___ Records supplied ___

(* ===== verification/Sync.v ===== *)
(** * The AnkiWeb client

    Models [crates/sync/src/lib.rs]: the session identifier, one request with its
    manual redirect and its zstd bodies, login, and the download and upload of a
    collection.  What the server answers is an oracle ([http_answer]); [reqwest]'s
    views of a response are parameters. *)

From S2P Require Import Prelude Calendar World Crates Core.

(** ** reqwest and http *)

Class HttpCrates := {
  (** [Display] of a [StatusCode] *)
  status_display : Z → string;
  (** [Debug] of a [HeaderMap] *)
  headers_debug : list (string * string) → string;
  (** [HeaderValue::to_str] *)
  header_to_str : string → option string;
  (** [Response::text] of a body that was read *)
  response_text : HttpResponse → bytes → string;
}.

(** [HeaderMap::get]: the first value of a name; names are lower case. *)
Definition header_get (name : string) (resp : HttpResponse) : option string :=
  (λ p : nat * (string * string), p.2.2) <$> list_find (λ kv, kv.1 = name) (resp_headers resp).
Definition is_redirection (status : Z) : bool := (300 <=? status)%Z && (status <? 400)%Z.
Definition is_success (status : Z) : bool := (200 <=? status)%Z && (status <? 300)%Z.

(** ** Constants *)

Definition SYNC_VERSION : Z := 11.
Definition DEFAULT_ENDPOINT : string := "https://sync.ankiweb.net/".
Definition CLIENT_VERSION_SHORT : string := "25.09.2,dev,linux".
Definition CLIENT_VERSION_LONG : string := "anki,25.09.2 (dev),linux".
(* ===== verification/ApiTypes.v ===== *)
(** * Types of the JSON replies

    A small language of JSON types, the types of the four JSON replies of
    [crates/daemon/src/server.rs], and that every reply has its type. *)

From S2P Require Import Prelude Calendar World Crates Core Store Repository Sync Server.

(** ** Types *)

#[warnings="-register-all"]
Inductive JsonType :=
  | TBool
  | TInt
  | TText
  | TEnum (values : list string)
  | TOption (t : JsonType)
  | TList (t : JsonType)
  | TStruct (fields : list (string * JsonType)).

(** Objects have the fields of their struct and no other, sorted by name. *)
Fixpoint typed (t : JsonType) (j : Json) {struct t} : bool :=
  match t, j with
  | TBool, JBool _ => true
  | TInt, JInt _ => true
  | TText, JString _ => true
  | TEnum values, JString s => bool_decide (s ∈ values)
  | TOption _, JNull => true
  | TOption t, _ => typed t j
  | TList t, JArray l => forallb (typed t) l
  | TStruct fields, JObject l =>
      (fix go (fields : list (string * JsonType)) (l : list (string * Json)) {struct fields} : bool :=
        match fields, l with
        | [], [] => true
        | (k, t) :: fields, (k', v) :: l => bool_decide (k = k') && typed t v && go fields l
        | _, _ => false
        end) fields l
  | _, _ => false
  end.

Definition status_type : JsonType := TEnum ["Created"; "Skipped"].
Definition deck_type : JsonType :=
  TStruct [("card_count", TInt); ("deck_id", TInt); ("deck_name", TText)].
Definition stats_type : JsonType :=
  TStruct [("deck_stats", TList deck_type); ("total_cards", TInt); ("total_decks", TInt);
           ("total_notes", TInt); ("total_revlog", TInt)].
Definition item_type : JsonType :=
  TStruct [("created_at", TText); ("id", TText); ("size_bytes", TInt); ("stats", TOption stats_type);
           ("status", status_type)].
Definition entry_type : JsonType :=
  TStruct [("content_hash", TText); ("created_at", TText); ("id", TText); ("size_bytes", TInt);
           ("skip_reason", TOption (TEnum ["Unchanged"])); ("source_revision", TOption TText);
           ("stats", TOption stats_type); ("status", status_type);
           ("sync_duration_ms", TOption TInt); ("timestamp_dir", TText)].
Definition rollback_type : JsonType := TStruct [("rolled_back_to", TText); ("uploaded", TBool)].
Definition healthz_type : JsonType := TStruct [("status", TEnum ["ok"])].

(** The type of a route's JSON replies; the other routes have none. *)
Definition reply_type (r : Route) : option JsonType :=
  match r with
  | HealthzRoute => Some healthz_type
  | ApiListRoute => Some (TList item_type)
  | ApiDetailRoute _ => Some entry_type
  | RollbackRoute _ => Some rollback_type
  | _ => None
  end.

(** A document with a type is one that [serde_json] reads back as it was. *)
Lemma typed_plain t j : typed t j = true → json_plain j.
Proof.
  revert t j. fix IH 1. intros [| | |values|t|t|fields] j Hj; destruct j as [|b|z|s|s|l|l]; try done.
  - exact (IH t (JReal s) Hj).
  - exact (IH t (JArray l) Hj).
  - exact (IH t (JObject l) Hj).
  - cbn [typed json_plain] in *. induction l as [|x l IHl]; [done|]. cbn [forallb] in *.
    apply andb_true_iff in Hj as [Hx Hl]. apply andb_True. split; [exact (IH t x Hx)|exact (IHl Hl)].
  - cbn [typed json_plain] in *. revert l Hj. induction fields as [|[k t] fields IHf]; intros [|[k' v] l] Hj; try done.
    apply andb_true_iff in Hj as [[_ Hv]%andb_true_iff Hl]. cbn [forallb]. apply andb_True.
    split; [exact (IH t v Hv)|exact (IHf l Hl)].
Qed.

(** ** The replies have them *)

Section typing.
Context `{!Chrono, !UuidCrate}.

Lemma deck_typed d : typed deck_type (to_value (deck_stats_to_json d)) = true.
Proof. reflexivity. Qed.
Lemma stats_typed s : typed stats_type (to_value (stats_to_json s)) = true.
Proof.
  assert (typed stats_type (to_value (stats_to_json s)) =
    forallb (typed deck_type) (to_value <$> (deck_stats_to_json <$> deck_stats s)) && true) as ->
    by reflexivity.
  rewrite andb_true_r. induction (deck_stats s) as [|d l IH]; [done|].
  rewrite !fmap_cons. cbn [forallb]. by rewrite deck_typed.
Qed.
(** A struct whose only open question is its statistics. *)
Lemma item_typed b : typed item_type (api_list_item b) = true.
Proof.
  assert (typed item_type (api_list_item b) =
    typed (TOption stats_type) (to_value (option_to_json stats_to_json (stats b))) &&
      (bool_decide (status_debug (status b) ∈ ["Created"; "Skipped"]) && true)) as -> by reflexivity.
  destruct (stats b) as [s|]; cbn [option_to_json].
  - assert (typed (TOption stats_type) (to_value (stats_to_json s)) = true) as -> by apply stats_typed.
    by destruct (status b).
  - by destruct (status b).
Qed.
Lemma entry_typed e : typed entry_type (to_value (entry_to_json e)) = true.
Proof.
  destruct e as [i t dir h st sr rev dur size [s|]].
  - transitivity (typed stats_type (to_value (stats_to_json s)) && true); [|by rewrite stats_typed].
    destruct st, sr as [[]|], rev, dur; reflexivity.
  - destruct st, sr as [[]|], rev, dur; reflexivity.
Qed.
End typing.

Section replies.
Context {S : Type} `{!Env, !Chrono, !UuidCrate, !SerdeJson, !Zstd, !HttpCrates, !TarCrate, !AxumCrate,
  !MetadataStore S}.
Context (root : Path) (state : AppState).
Implicit Types w : World S.

(** Any JSON that [m] replies has a type that [t] names. *)
Definition replies (t : option JsonType) (m : M S (Z + Reply)) : Prop :=
  ∀ w j w', m w = (Ok (inr (JsonReply j)), w') → ∃ ty, t = Some ty ∧ typed ty j = true.

Lemma replies_code t code : replies t (mret (inl code)).
Proof. by intros w j w'. Qed.
Lemma replies_ret t r : (∀ j, r = JsonReply j → ∃ ty, t = Some ty ∧ typed ty j = true) →
  replies t (mret (inr r)).
Proof. intros Hr w j w' Hm. apply Hr. by injection Hm. Qed.
Lemma replies_bind {A} t (m : M S A) (k : A → M S (Z + Reply)) :
  (∀ a, replies t (k a)) → replies t (m ≫= k).
Proof.
  intros Hk w j w'. unfold mbind, M_bind. destruct (m w) as [[a|e|msg] w1]; [apply Hk|done..].
Qed.
Lemma replies_or_status {A} t (m : M S A) code (k : A → M S (Z + Reply)) :
  (∀ a, replies t (k a)) → replies t (or_status m code k).
Proof. intros Hk. apply replies_bind. intros [e|a]; [apply replies_code|apply Hk]. Qed.
Lemma replies_ok_or {A} t (o : option A) code (k : A → M S (Z + Reply)) :
  (∀ a, replies t (k a)) → replies t (ok_or o code k).
Proof. intros Hk. destruct o; [apply Hk|apply replies_code]. Qed.
Lemma replies_lookup t id_text (k : BackupEntry → M S (Z + Reply)) :
  (∀ e, replies t (k e)) →
  replies t (ok_or (uuid_parse_str id_text) 400 (λ i,
    or_status (repo_get_backup i) 500 (λ found, ok_or found 404 k))).
Proof.
  intros Hk. apply replies_ok_or. intros i. apply replies_or_status. intros o. by apply replies_ok_or.
Qed.

Lemma replies_rollback i hs : replies (Some rollback_type) (rollback_backup root state i hs).
Proof.
  unfold rollback_backup. do 2 (destruct (negb _); [apply replies_code|]).
  apply replies_bind. intros [|]; [apply replies_code|]. apply replies_ok_or. intros u.
  apply replies_or_status. intros e. unfold push_rolled_back. cbv zeta.
  assert (replies (Some rollback_type) (t ← now; modify (set_gate (Some t));;
    mret (inr (JsonReply (json_object
      [("rolled_back_to", JString (uuid_to_string (id e)));
       ("uploaded", JBool (bool_decide (is_Some (app_sync_config state))))]))))) as Hend.
  { do 2 (apply replies_bind; intros ?). apply replies_ret. intros j [= <-]. by exists rollback_type. }
  destruct (app_sync_config state); [|apply replies_bind; by intros _].
  apply replies_bind. intros [err|b]; [apply replies_bind; intros _; apply replies_code|].
  apply replies_bind. intros [err|[]]; apply replies_bind; intros _; [apply replies_code|apply Hend].
Qed.

Lemma replies_on_get t m h : replies t h → replies t (on_get m h).
Proof. intros Hh. destruct m; try done; apply replies_code. Qed.
Lemma replies_on_post t m h : replies t h → replies t (on_post m h).
Proof. intros Hh. destruct m; try done; apply replies_code. Qed.

Lemma handle_replies rq r : route_of (rq_path rq) = Some r → replies (reply_type r) (handle root state rq).
Proof.
  intros Hr. unfold handle. rewrite Hr. cbv zeta.
  destruct r as [|seg|seg|seg| | |seg]; cbn [reply_type]; try apply replies_on_get;
    try (apply replies_on_post); try (apply replies_ok_or; intros i).
  - apply replies_or_status. intros l. by apply replies_ret.
  - apply replies_lookup. intros e. by apply replies_ret.
  - unfold download_backup. destruct (negb _); [apply replies_code|]. apply replies_lookup. intros e.
    case_decide; [apply replies_code|]. apply replies_or_status. intros b.
    apply replies_ok_or. intros a. by apply replies_ret.
  - apply replies_rollback.
  - apply replies_ret. intros j [= <-]. by exists healthz_type.
  - unfold api_list_backups. destruct (negb _); [apply replies_code|]. apply replies_or_status. intros l.
    apply replies_ret. intros j [= <-]. eexists. split; [done|]. cbn [typed].
    induction l as [|b l IH]; [done|]. rewrite fmap_cons. cbn [forallb]. by rewrite item_typed.
  - unfold api_backup_detail. destruct (negb _); [apply replies_code|]. apply replies_lookup. intros e.
    apply replies_ret. intros j [= <-]. eexists. split; [done|]. apply entry_typed.
Qed.
End replies.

___

Give back, word for word, only the lines above from the line holding "Lemma item_typed b" to the line holding "typed (TOption stats_type) (to_value (option_to_json", both included.

### Task result
Lemma item_typed b : typed item_type (api_list_item b) = true.
Proof.
  assert (typed item_type (api_list_item b) =
    typed (TOption stats_type) (to_value (option_to_json stats_to_json (stats b))) &&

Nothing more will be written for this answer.